The childhood spinal muscular atrophy (SMA) is classified into three groups based on the age of onset and clinical course. The aim of this study was to define the correlation between genotype and phenotype in Iranian patients with SMA. Molecular analysis was carried out on two candidate genes of survival motor neuron one (SMN1), and neuronal apoptosis in- hibitory protein (NAIP) in 189 patients with SMA (130 patients with SMA type I, 32 patients with type II and 27 patients with type III) and the phenotypic features of SMA were compared with the deletion pattern of these genes. Polymerase chain reaction along with restriction fragment length polymorphism analysis were used to detect the deletion of exons 7 and 8 of SMN1 gene, as well as multiplex polymerase chain reaction for exon 5 of NAIP gene.
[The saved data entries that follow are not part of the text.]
(** C12: a series is the list of its accepted samples. Appending any samples
    to a new series accepts and refuses exactly what the specification does,
    through every chunk the size limit forces; iterating over the chunks
    yields the accepted samples, in order, bit for bit; no chunk exceeds 1024
    bytes, and every one counts its samples right. *)
Theorem mem_series_refines (ref : Z) (labels : Labels.t) (l : list (Z * Z)) :
  Forall (λ x, sample_fits x = true) l →
  let '(oks, samples) := push_each l [] in
  ∃ s, append_each l (new ref labels) = Some (oks, s) ∧ ref_ s = ref ∧ labels_ s = labels ∧
    read_back s = Some samples ∧ num_samples s = u64 (Z.of_nat (length samples)) ∧
    Forall (λ c, (length (XORChunk.bytes c) <= XORChunk.kMaxBytes)%nat ∧
      ∃ ss, chunk_list c = Some ss ∧ ss ≠ [] ∧ XORChunk.num_samples c = Some (Z.of_nat (length ss))) (chunks s).
Proof.
  intros Hl. destruct (push_each_spec l (new ref labels) [] (represents_new ref labels) Hl)
    as (s & Happ & Hs & Href & Hlab).
  destruct (push_each l []) as [oks samples]. cbn [fst snd] in *. exists s.
  pose proof (represents_read _ _ Hs) as Hread. pose proof Hs as (Hnum & _).
  apply represents_chunks in Hs as (sss & _ & Hdone).
  split_and!; [done..|]. unfold chunks. clear -Hdone. induction Hdone as [|ss c sss cs Hc _ IH]; constructor; [|done].
  destruct (chunk_samples _ _ Hc) as (Hn & _). apply chunk_done_list in Hc as Hlist.
  destruct Hc as (Hne & Hsize & _). eauto.
Qed.

Lemma mem_series_refines_witness :
  let l := [(1000, 0x3FF0000000000000); (2000, 0); (1500, 0); (2000, 0x7FF8000000000000)] in
  let '(oks, samples) := push_each l [] in
  ∃ s, append_each l (new 1 []) = Some (oks, s) ∧ ref_ s = 1 ∧ labels_ s = [] ∧
    read_back s = Some samples ∧ num_samples s = u64 (Z.of_nat (length samples)) ∧
    Forall (λ c, (length (XORChunk.bytes c) <= XORChunk.kMaxBytes)%nat ∧
      ∃ ss, chunk_list c = Some ss ∧ ss ≠ [] ∧ XORChunk.num_samples c = Some (Z.of_nat (length ss))) (chunks s).
Proof. apply (mem_series_refines 1 []). repeat constructor. Defined.

(** A sample further than 2^63 from the last one: the subtraction overflows. *)
Example distant_timestamps_undefined :
  append_each [(-1, 0); (2 ^ 63 - 1, 0)] (new 1 []) = None.
Proof. vm_compute. reflexivity. Qed.

End MemSeriesProps.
Deletion in exon 7 was detected in 167 patients (88.4%); deletion in exon 8 was detected in 162 patients (85.7%) and deletion in exon 5 of NIAP gene was detected in 95 patients (50.3%). Deletion of exons 7 and/or 8 of SMN1 were detected in 90%, 84.4%, and 88.9% in patients with types I, II and III SMA, re- spectively. The prevalence rates of exon 5 deletion in NAIP gene was 66.9%, 12.5%, and 14.8% in types I, II and III SMA patients, respectively (P < 0.001). Combined homozygous deletion in both SMN1 and NAIP genes was found in 65.4% SMA type I, 12.5% SMA type II and 14.8% SMA type III (P < 0.001).There was a significant correlation between combined deletion of both SMN1 and NAIP genes and clinical subtypes of SMA patients.